Prior to April 2024, this protection lasted during the employee's leave and ended on their return to work. From April 2024, the scope of the protection was extended so that the protection now applies from the date the employee notifies the employer of her pregnancy, and lasts for 18 months following the child's expected week of birth or adoption.
If an employer does not comply with the requirement to offer an eligible employee suitable alternative employment during the protected period, the employee will have a claim for automatically unfair dismissal if the dismissal ends the employee's ordinary maternity leave or additional maternity leave period.
In the case of Hunter v Carnival plc, the claimant, Ms. Hunter, was a team leader who worked for a cruise line operator. She went on maternity leave in April 2020, at a time when the COVID-19 pandemic was significantly affecting her employer's business operations.

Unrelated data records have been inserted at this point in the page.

(** * wa-sticker-formatter: the compliance validator and the adaptive transcoder

    A shallow embedding of
      - [src/internal/WhatsAppValidation.ts]  (class [WhatsAppValidator]),
      - [src/internal/videoToGif_optimized.ts] (function [videoToGif]),
      - the adaptive converter [adaptiveVideoToWebp],
    followed by the properties the design document states about them.

    JavaScript numbers that hold byte counts, pixel counts and lengths are
    integers and are modelled in [Z].  A JavaScript string is a [string]
    holding its text in UTF-8, as the source file has its literals; the
    [.length] of the source counts UTF-16 code units and is [strlen] below.
    Code that mutates an object and may throw is written in a small
    state-and-exception monad, so that a [catch] block sees the object as
    the failed [try] block left it. *)

From stdpp Require Import gmap strings list.
From Stdlib Require Import ZArith Lia Ascii DecimalString.
From Stdlib.Strings Require Import Byte.

Local Open Scope string_scope.
Local Open Scope Z_scope.

(** ** Thrown values and outcomes of a call *)

(** What a JavaScript [throw] carries: an [Error] object with its [message],
    or any other value, of which only [String(value)] is ever observed. *)
Inductive Thrown :=
| JsError (message : string)
| JsValue (text : string).

(** [error instanceof Error ? error.message : String(error)] *)
Definition describe (error : Thrown) : string :=
  match error with
  | JsError message => message
  | JsValue text => text
  end.

Inductive Outcome (A : Type) :=
| Returns (a : A)
| Throws (error : Thrown).
Arguments Returns {A} a.
Arguments Throws {A} error.

(** ** State and exceptions *)

Definition Eff (S A : Type) : Type := S -> S * Outcome A.

Definition ret {S A} (a : A) : Eff S A := fun s => (s, Returns a).

Definition bind {S A B} (m : Eff S A) (k : A -> Eff S B) : Eff S B :=
  fun s =>
    match m s with
    | (s', Returns a) => k a s'
    | (s', Throws e) => (s', Throws e)
    end.

Definition throw {S A} (e : Thrown) : Eff S A := fun s => (s, Throws e).

(** [try { body } catch (e) { handler e }]: the handler starts from the state
    in which the body stopped. *)
Definition try_catch {S A} (body : Eff S A) (handler : Thrown -> Eff S A) : Eff S A :=
  fun s =>
    match body s with
    | (s', Returns a) => (s', Returns a)
    | (s', Throws e) => handler e s'
    end.

Definition get {S} : Eff S S := fun s => (s, Returns s).
Definition modify {S} (f : S -> S) : Eff S unit := fun s => (f s, Returns tt).

(** The result of a call to an external collaborator. *)
Definition lift {S A} (o : Outcome A) : Eff S A := fun s => (s, o).

Notation "'let*' x ':=' m 'in' k" := (bind m (fun x => k))
  (at level 10, x name, m at level 100, k at level 200).
Notation "m ';;' k" := (bind m (fun _ => k))
  (at level 100, k at level 200, right associativity).

(** ** Numbers as text *)

(** [String(n)] and [${n}] for an integer [n]. *)
Definition String_of (n : Z) : string := NilZero.string_of_int (Z.to_int n).

(** [(size / 1024).toFixed(1)] for a byte count [size >= 0].  Dividing by
    1024 is exact in binary floating point, and [toFixed(1)] picks the
    integer [n] with [n / 10] nearest to the value, the larger one on a tie;
    that is [n = floor ((10 * size + 512) / 1024)]. *)
Definition toFixed1_KB (size : Z) : string :=
  let n := (10 * size + 512) / 1024 in
  String_of (n / 10) +:+ "." +:+ String_of (n mod 10).

(** ** Buffers *)

Definition Buffer : Type := list byte.

(** [buffer.length] *)
Definition buffer_length (buffer : Buffer) : Z := Z.of_nat (length buffer).

(** ** WHATSAPP_LIMITS *)

Module WHATSAPP_LIMITS.
Definition STATIC_MAX_SIZE : Z := 100 * 1024.
Definition ANIMATED_MAX_SIZE : Z := 500 * 1024.
Definition TRAY_ICON_MAX_SIZE : Z := 50 * 1024.
Definition STICKER_SIZE : Z := 512.
Definition TRAY_ICON_SIZE : Z := 96.
Definition PACK_NAME_MAX_LENGTH : Z := 128.
Definition AUTHOR_MAX_LENGTH : Z := 128.
Definition ID_MAX_LENGTH : Z := 128.
Definition MAX_CATEGORIES_PER_STICKER : Z := 3.
Definition MIN_CATEGORIES_PER_STICKER : Z := 1.
Definition MAX_ANIMATION_DURATION : Z := 10.
Definition MIN_FRAME_DURATION : Z := 8.
Definition RECOMMENDED_QUALITY_MIN : Z := 75.
Definition RECOMMENDED_FILE_SIZE : Z := 15 * 1024.
End WHATSAPP_LIMITS.

(** ** The validation result (interface [IWhatsAppValidationResult]) *)

Inductive StickerKind := static | animated.

Definition kind_name (k : StickerKind) : string :=
  match k with static => "static" | animated => "animated" end.

Module FileSize.
Record t := { size : Z; isValid : bool; limit : Z; type : StickerKind }.
End FileSize.

Module Dimensions.
Record t := { width : Z; height : Z; isValid : bool }.
End Dimensions.

(** The shape shared by [metadata.pack], [metadata.author] and [metadata.id]. *)
Module TextField.
Record t := { value : string; isValid : bool; limit : Z }.
End TextField.

Module CategoriesField.
Record t := { value : list string; isValid : bool; count : Z; limit : Z }.
End CategoriesField.

Module MetadataReport.
Record t := {
  pack : TextField.t;
  author : TextField.t;
  id : TextField.t;
  categories : CategoriesField.t
}.
End MetadataReport.

Record IWhatsAppValidationResult := {
  isValid : bool;
  errors : list string;
  warnings : list string;
  fileSize : FileSize.t;
  dimensions : Dimensions.t;
  metadata : MetadataReport.t
}.

(** The caller's metadata, [Partial<IStickerOptions>]: every field may be
    absent.  Only the four fields the validator reads are kept. *)
Record IStickerOptions := {
  opt_pack : option string;
  opt_author : option string;
  opt_id : option string;
  opt_categories : option (list string)
}.

(** ** External collaborators of the validator *)

(** What [fromBuffer] of [file-type] resolves to when it recognises the data. *)
Record FileTypeResult := { ext : string; mime : string }.

(** The fields of sharp's [metadata()] the validator reads; each may be
    [undefined]. *)
Record SharpMetadata := {
  md_width : option Z;
  md_height : option Z;
  md_pages : option Z
}.

(** ** Assignments to the fields of the result object *)

Definition set_isValid (b : bool) (r : IWhatsAppValidationResult) :=
  {| isValid := b; errors := errors r; warnings := warnings r;
     fileSize := fileSize r; dimensions := dimensions r; metadata := metadata r |}.

Definition set_errors (l : list string) (r : IWhatsAppValidationResult) :=
  {| isValid := isValid r; errors := l; warnings := warnings r;
     fileSize := fileSize r; dimensions := dimensions r; metadata := metadata r |}.

Definition set_warnings (l : list string) (r : IWhatsAppValidationResult) :=
  {| isValid := isValid r; errors := errors r; warnings := l;
     fileSize := fileSize r; dimensions := dimensions r; metadata := metadata r |}.

Definition set_fileSize (f : FileSize.t) (r : IWhatsAppValidationResult) :=
  {| isValid := isValid r; errors := errors r; warnings := warnings r;
     fileSize := f; dimensions := dimensions r; metadata := metadata r |}.

Definition set_dimensions (d : Dimensions.t) (r : IWhatsAppValidationResult) :=
  {| isValid := isValid r; errors := errors r; warnings := warnings r;
     fileSize := fileSize r; dimensions := d; metadata := metadata r |}.

Definition set_metadata (m : MetadataReport.t) (r : IWhatsAppValidationResult) :=
  {| isValid := isValid r; errors := errors r; warnings := warnings r;
     fileSize := fileSize r; dimensions := dimensions r; metadata := m |}.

At the end of April 2020, her employer notified its staff that it would be carrying out a wide-ranging redundancy exercise. The claimant was placed at risk of redundancy together with the other team leaders. The claimant was subsequently confirmed as being one of six team leaders who were to be made redundant following a scoring exercise. She brought claims of automatic unfair dismissal, unfair dismissal and maternity discrimination. A key thrust of her argument was that the remaining 16 team leader roles should have been offered to her as suitable alternative vacancies during her maternity leave.
The Employment Tribunal upheld the claimant's automatic and ordinary unfair dismissal claims. In respect of the automatic unfair dismissal claim, it found that the 16 remaining team leader roles met the definition of “suitable alternative vacancies”, which should have been offered to her during maternity leave. It reached this finding notwithstanding the fact that the redundancy exercise concerned a reduction in the total number of individuals holding the same roles, rather than a scenario where there was an amalgamation of roles resulting in a newly created position. It nevertheless
The respondent appealed to the EAT on a number of grounds. For our purposes, the interesting ground of appeal concerns the automatic unfair dismissal claim, and whether there was in fact a suitable alternative vacancy available at all.

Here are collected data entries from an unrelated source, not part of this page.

(** An instance on which the balance is there: [Boiler(100)] after the
    statements of [boiler] with efficiency 1 and of [superheater] to 200
    with efficiency 1/2, then a call of [economiser].  [economiser_heat]
    is 0 and [actual_heat()] returns the boiler heat less the three
    terms. *)
Lemma economiser_heat_always_zero_witness :
  ∃ s : Boiler,
    s = invoke_past_check toy_provider
          (CallEconomiser (Qc_of_Z 400) (Qc_of_Z 300))
          (invoke_past_check toy_provider
             (CallSuperheater (Qc_of_Z 200) (Q2Qc (1 # 2)))
             (invoke_past_check toy_provider (CallBoiler 1) plant100))
    ∧ s !! "economiser_heat" = Some (PyNum 0)
    ∧ ∃ bh ah pw sh : pyobj,
        s !! "boiler_heat" = Some bh ∧ s !! "air_heat" = Some ah
        ∧ s !! "pump_work" = Some pw ∧ s !! "superheater_heat" = Some sh
        ∧ num sh ≠ 0
        ∧ actual_heat s = (Return (num bh - (num ah + num pw + num sh)), s)
        ∧ efficiency (Qc_of_Z 1000) s
          = (Return ((num bh - (num ah + num pw + num sh)) / Qc_of_Z 1000), s).
Proof.
  eexists. split; [reflexivity|].
  match goal with |- ?s !! _ = _ ∧ _ =>
    destruct (economiser_heat_always_zero toy_provider s)
      as (Hzero & ah & pw & sh & Hah & Hpw & Hsh & Hheat & Heff) end.
  { right. apply reachable_step, reachable_step, reachable_step, reachable_init. }
  split; [exact Hzero|].
  eexists _, ah, pw, sh. split; [reflexivity|].
  split; [exact Hah|]. split; [exact Hpw|]. split; [exact Hsh|].
  split.
  - intros H0. revert Hsh. vm_compute. intros [= <-]. discriminate H0.
  - split; [exact Hheat|]. exact (Heff (Qc_of_Z 1000)).
Defined.

(** The same holds of the statements of the stages themselves: entered
    past the efficiency check they still never assign [economiser_heat]. *)
Lemma economiser_heat_zero_past_check (prov : provider) (s : Boiler) :
  reachable (invoke_past_check prov) s →
  s !! "economiser_heat" = Some (PyNum 0)
  ∧ ∀ bh : pyobj, s !! "boiler_heat" = Some bh →
      ∃ ah pw sh : pyobj,
        s !! "air_heat" = Some ah ∧ s !! "pump_work" = Some pw
        ∧ s !! "superheater_heat" = Some sh
        ∧ actual_heat s = (Return (num bh - (num ah + num pw + num sh)), s).
Proof.
  intros Hreach.
  pose proof (reachable_past_check_accounted prov s Hreach) as Hacc.
  split; [apply Hacc|]. intros bh Hbh.
  destruct (accounted_heat s Hacc) as (ah & pw & sh & Ha & Hp & Hs & Hheat & _).
  exists ah, pw, sh. by rewrite Hheat, Hbh.
Qed.

(** The statements that follow the check in [feed_pump], [air_preheater]
    and [superheater] divide by the efficiency: 0 passes the range test of
    [_check_eff], and run with efficiency 0 the three bodies raise
    [ZeroDivisionError] at [1/eff], after their assignments. *)
Lemma zero_efficiency_divides_after_assignment (s : Boiler)
    (P2 Tp1 final_temp out : Qc) (Tp2 : option Qc) (ip bh cur : pyobj) :
  s !! "input_pressure" = Some ip →
  resolve_Tp2 Tp2 s = (Return (Some out), s) →
  s !! "boiler_heat" = Some bh →
  s !! "final_temp" = Some cur →
  call _check_eff [ArgNum 0] = Return 0
  ∧ feed_pump_body P2 0 s
    = (Raise ZeroDivisionError, feed_pump_assigned P2 ip s)
  ∧ air_preheater_body Tp1 Tp2 0 s
    = (Raise ZeroDivisionError, <["air_heat" := PyNum (cpair * (out - Tp1))]> s)
  ∧ superheater_body final_temp 0 s
    = (Raise ZeroDivisionError, superheater_assigned final_temp cur s).
Proof.
  intros Hip Hout Hbh Hcur. split_and!.
  - reflexivity.
  - by rewrite (feed_pump_body_spec _ _ _ _ Hip).
  - by rewrite (air_preheater_body_spec _ _ _ _ _ Hout).
  - by rewrite (superheater_body_spec _ _ _ _ _ Hbh Hcur).
Qed.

The EAT allowed the appeal and has remitted the claim to the Tribunal for a new hearing. In its decision, the EAT confirmed that in order for the regulation 10 protection to apply, an actual vacancy must exist. In this case, the remaining 16 roles were already filled by other employees, meaning there was no vacancy for the claimant to be “slotted into.” It was instead a question of which five posts would be removed. Thus, the EAT concluded that the protection afforded by regulation 10 did not apply, as there were no genuine vacancies for suitable alternative employment.
This ruling serves as an important reminder: enhanced redundancy protection for employees within the protected period applies only when there is a genuine, unfilled vacancy. Rather than assuming that remaining roles must be offered as suitable alternatives to employees within the protected period, employers should pause to carefully assess whether such a suitable alternative vacancy actually exists. By taking this step, employers can ensure fair and effective redundancy processes, applying regulation 10 protections only where a genuine vacancy exists.